Genentech, Inc, 1 DNA Way, South San Francisco, CA, 94080, USA.
Sci Rep. 2024 Nov 4;14(1):26668. doi: 10.1038/s41598-024-77829-1.
Early detection of Alzheimer's disease (AD) is crucial to maximize clinical outcomes. Most disease progression analyses include people with diagnoses of cognitive impairment, limiting understanding of AD risk among those with normal cognition. The objective was to establish AD progression models through a deep learning approach to analyze heterogeneous, multi-modal datasets, including clustering analyses of population subsets. A multi-head deep-learning architecture was built to process and learn from biomedical and imaging data from the National Alzheimer's Coordinating Center. Shapley additive explanation algorithms for feature importance ranking and pairwise correlation analysis were used to identify predictors of disease progression. Four primary disease progression clusters (slow, moderate and rapid converters or non-converters) were subdivided into groups by race and sex, yielding 16 sub-clusters of participants with distinct progression patterns.
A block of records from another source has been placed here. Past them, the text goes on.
(** * Logbook humanization engine (homeassistant/components/logbook/__init__.py)

    A shallow embedding of the event-log humanizer: the row filter
    [_keep_row], the single forward scan [yield_rows] / [_humanify], the
    context augmenter [ContextAugmenter.augment] and the three pass-scoped
    caches ([EntityNameCache], [EventCache], the decoded-payload cache used by
    [LazyEventPartialState]).

    Python objects that the pass mutates (the caches, the context lookup) are
    threaded through a state-and-exception monad; everything the module only
    imports (the state machine, the entity registry, [json.loads],
    [split_entity_id], the describers registered by other integrations, the
    row source) is a field of the record [World]. *)

From Stdlib Require Import ZArith Ascii String List.
From stdpp Require Import base option gmap strings list fin_maps countable.

Local Open Scope string_scope.
Local Open Scope Z_scope.

(* ===================================================================== *)
(** ** Python values *)
(* ===================================================================== *)

(** The values an entry or a decoded payload can hold ([Any]).  Numbers
    are integers: nothing below looks inside a number. *)
#[warnings="-register-all"]
Inductive Value : Type :=
  | VNone
  | VBool (b : bool)
  | VNum (z : Z)
  | VStr (s : string)
  | VList (l : list Value)
  | VDict (kv : list (string * Value)).

(** Python truthiness, as used by [if x:], [x or y], [x and y]. *)
Definition str_truthy (s : string) : bool :=
  match s with EmptyString => false | String _ _ => true end.

Definition truthy (v : Value) : bool :=
  match v with
  | VNone => false
  | VBool b => b
  | VNum z => negb (z =? 0)
  | VStr s => str_truthy s
  | VList l => match l with [] => false | _ :: _ => true end
  | VDict kv => match kv with [] => false | _ :: _ => true end
  end.

(** [x == s] for a string [s]: only an equal string compares equal. *)
Definition value_eq_str (v : Value) (s : string) : bool :=
  match v with VStr t => String.eqb t s | _ => false end.

(** A [dict[str, Any]]: entries, decoded payloads, state attributes. *)
Abbreviation Dict := (gmap string Value).

(** [d.get(k)]: a missing key reads as [None]. *)
Definition dict_get (d : Dict) (k : string) : Value := default VNone (d !! k).

(** An optional string as a value ([None] or a [str]). *)
Definition of_opt_str (o : option string) : Value :=
  match o with Some s => VStr s | None => VNone end.

(** [o] when it is a truthy string (neither [None] nor empty). *)
Definition opt_truthy (o : option string) : option string :=
  match o with
  | Some s => if str_truthy s then Some s else None
  | None => None
  end.

(** [a or b] on optional strings. *)
Definition opt_or (a b : option string) : option string :=
  match opt_truthy a with Some s => Some s | None => b end.

(* ===================================================================== *)
(** ** Imported constants *)
(* ===================================================================== *)

(** Modelled from the spec: the event-type and attribute-name constants are
    imported from [homeassistant.const] and sibling components, which are
    not part of the source at hand; the spec names the kinds only
    (state-changed, service-call, system start/stop, user log entry,
    automation/script trigger).  They are given the string values of those
    modules. *)
Definition EVENT_STATE_CHANGED := "state_changed".
Definition EVENT_CALL_SERVICE := "call_service".
Definition EVENT_HOMEASSISTANT_START := "homeassistant_start".
Definition EVENT_HOMEASSISTANT_STOP := "homeassistant_stop".
Definition EVENT_LOGBOOK_ENTRY := "logbook_entry".
Definition EVENT_AUTOMATION_TRIGGERED := "automation_triggered".
Definition EVENT_SCRIPT_STARTED := "script_started".
Definition HA_DOMAIN := "homeassistant".
Definition SENSOR_DOMAIN := "sensor".
Definition ATTR_STATE_CLASS := "state_class".
Definition ATTR_DOMAIN := "domain".
Definition ATTR_ENTITY_ID := "entity_id".
Definition ATTR_FRIENDLY_NAME := "friendly_name".
Definition ATTR_NAME := "name".
Definition ATTR_SERVICE := "service".

Definition ATTR_MESSAGE := "message".
Definition DOMAIN := "logbook".
Definition HA_DOMAIN_ENTITY_ID := HA_DOMAIN ++ "._".

Definition HOMEASSISTANT_EVENTS : list string :=
  [EVENT_HOMEASSISTANT_START; EVENT_HOMEASSISTANT_STOP].

Definition ALL_EVENT_TYPES_EXCEPT_STATE_CHANGED : list string :=
  EVENT_LOGBOOK_ENTRY :: EVENT_CALL_SERVICE :: HOMEASSISTANT_EVENTS.

Definition SCRIPT_AUTOMATION_EVENTS : list string :=
  [EVENT_AUTOMATION_TRIGGERED; EVENT_SCRIPT_STARTED].

(** [x in xs] for a collection of strings. *)
Definition str_in (x : string) (xs : list string) : bool :=
  existsb (String.eqb x) xs.

(* ===================================================================== *)
(** ** The four extraction patterns *)
(* ===================================================================== *)

(** The double quote, which delimits keys and values in the raw payload. *)
Definition dquote : ascii := Ascii.ascii_of_nat 34.

(** [strip_prefix p s]: what follows [p] in [s], when [s] starts with [p]. *)
Fixpoint strip_prefix (p s : string) : option string :=
  match p with
  | EmptyString => Some s
  | String a p' =>
      match s with
      | String b s' => if Ascii.eqb a b then strip_prefix p' s' else None
      | EmptyString => None
      end
  end.

(** The longest run of characters other than the double quote at the head of
    [s], and what is left: the greedy negated class of the pattern (which
    also takes newlines). *)
Fixpoint span_unquoted (s : string) : string * string :=
  match s with
  | EmptyString => (EmptyString, EmptyString)
  | String a s' =>
      if Ascii.eqb a dquote then (EmptyString, s)
      else let '(run, rest) := span_unquoted s' in (String a run, rest)
  end.

(** One attempt at the head of [s] of the pattern: the quoted key, a colon,
    an optional blank, a quote, one or more characters other than the quote
    (the group), a quote.  After the colon the optional blank is taken when there is one; giving it
    back cannot help, as the next character would have to be the quote.
    Likewise the greedy run stops at the first quote or at the end of the
    string, and no shorter run is followed by a quote. *)
Definition match_here (key s : string) : option string :=
  match strip_prefix (String dquote (key ++ String dquote ":")) s with
  | None => None
  | Some rest =>
      let rest' :=
        match rest with
        | String a r => if Ascii.eqb a " "%char then r else rest
        | EmptyString => rest
        end in
      match rest' with
      | String a r =>
          if Ascii.eqb a dquote then
            match span_unquoted r with
            | (String c run, String _ _) => Some (String c run)
            | _ => None
            end
          else None
      | EmptyString => None
      end
  end.

(** [pattern.search(s)] for the compiled pattern of [key], returning
    [group(1)] of the leftmost match. *)
Fixpoint json_extract (key s : string) : option string :=
  match match_here key s with
  | Some g => Some g
  | None =>
      match s with
      | EmptyString => None
      | String _ s' => json_extract key s'
      end
  end.

Definition FRIENDLY_NAME_JSON_EXTRACT := json_extract "friendly_name".
Definition ENTITY_ID_JSON_EXTRACT := json_extract "entity_id".
Definition DOMAIN_JSON_EXTRACT := json_extract "domain".
Definition ICON_JSON_EXTRACT := json_extract "icon".

(** Helpers to write raw payloads: a quoted string and a one-field object. *)
Definition quoted (s : string) : string := String dquote (s ++ String dquote "").
Definition json_field (k v : string) : string := quoted k ++ ": " ++ quoted v.
Definition json_obj1 (k v : string) : string := "{" ++ json_field k v ++ "}".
A multi-head and early-fusion convolutional neural network achieved the most competitive performance and demonstrated superiority over a single-head deep learning architecture and conventional tree-based machine-learning methods, with 97% test accuracy, 96% F1 score and 0.19 root mean square error. From 447 features, 2 sets of 100 predictors of disease progression were extracted. Feature importance ranking, correlation analysis and descriptive statistics further enriched cluster analysis and validation of the heterogeneity of risk factors.
早期发现阿尔茨海默病(AD)对于最大限度地提高临床效果至关重要。大多数疾病进展分析都包括认知障碍诊断的人群,这限制了对认知正常人群 AD 风险的了解。本研究的目的是通过深度学习方法建立 AD 进展模型,以分析包括人群亚组聚类分析在内的异质多模态数据集。构建了一个多头深度学习架构,用于处理和学习来自国家阿尔茨海默病协调中心的生物医学和成像数据。使用 Shapley 可加性解释算法进行特征重要性排名和成对相关性分析,以确定疾病进展的预测因子。将四个主要的疾病进展簇(缓慢、中度和快速转化者或非转化者)按种族和性别进一步细分为亚组,从而产生了具有不同进展模式的参与者的 16 个亚组。多头和早期融合卷积神经网络的表现最为出色,优于单头深度学习架构和传统的基于树的机器学习方法,测试准确率为 97%,F1 得分为 96%,均方根误差为 0.19。从 447 个特征中提取了两组 100 个疾病进展预测因子。特征重要性排名、相关性分析和描述性统计进一步丰富了聚类分析和风险因素异质性的验证。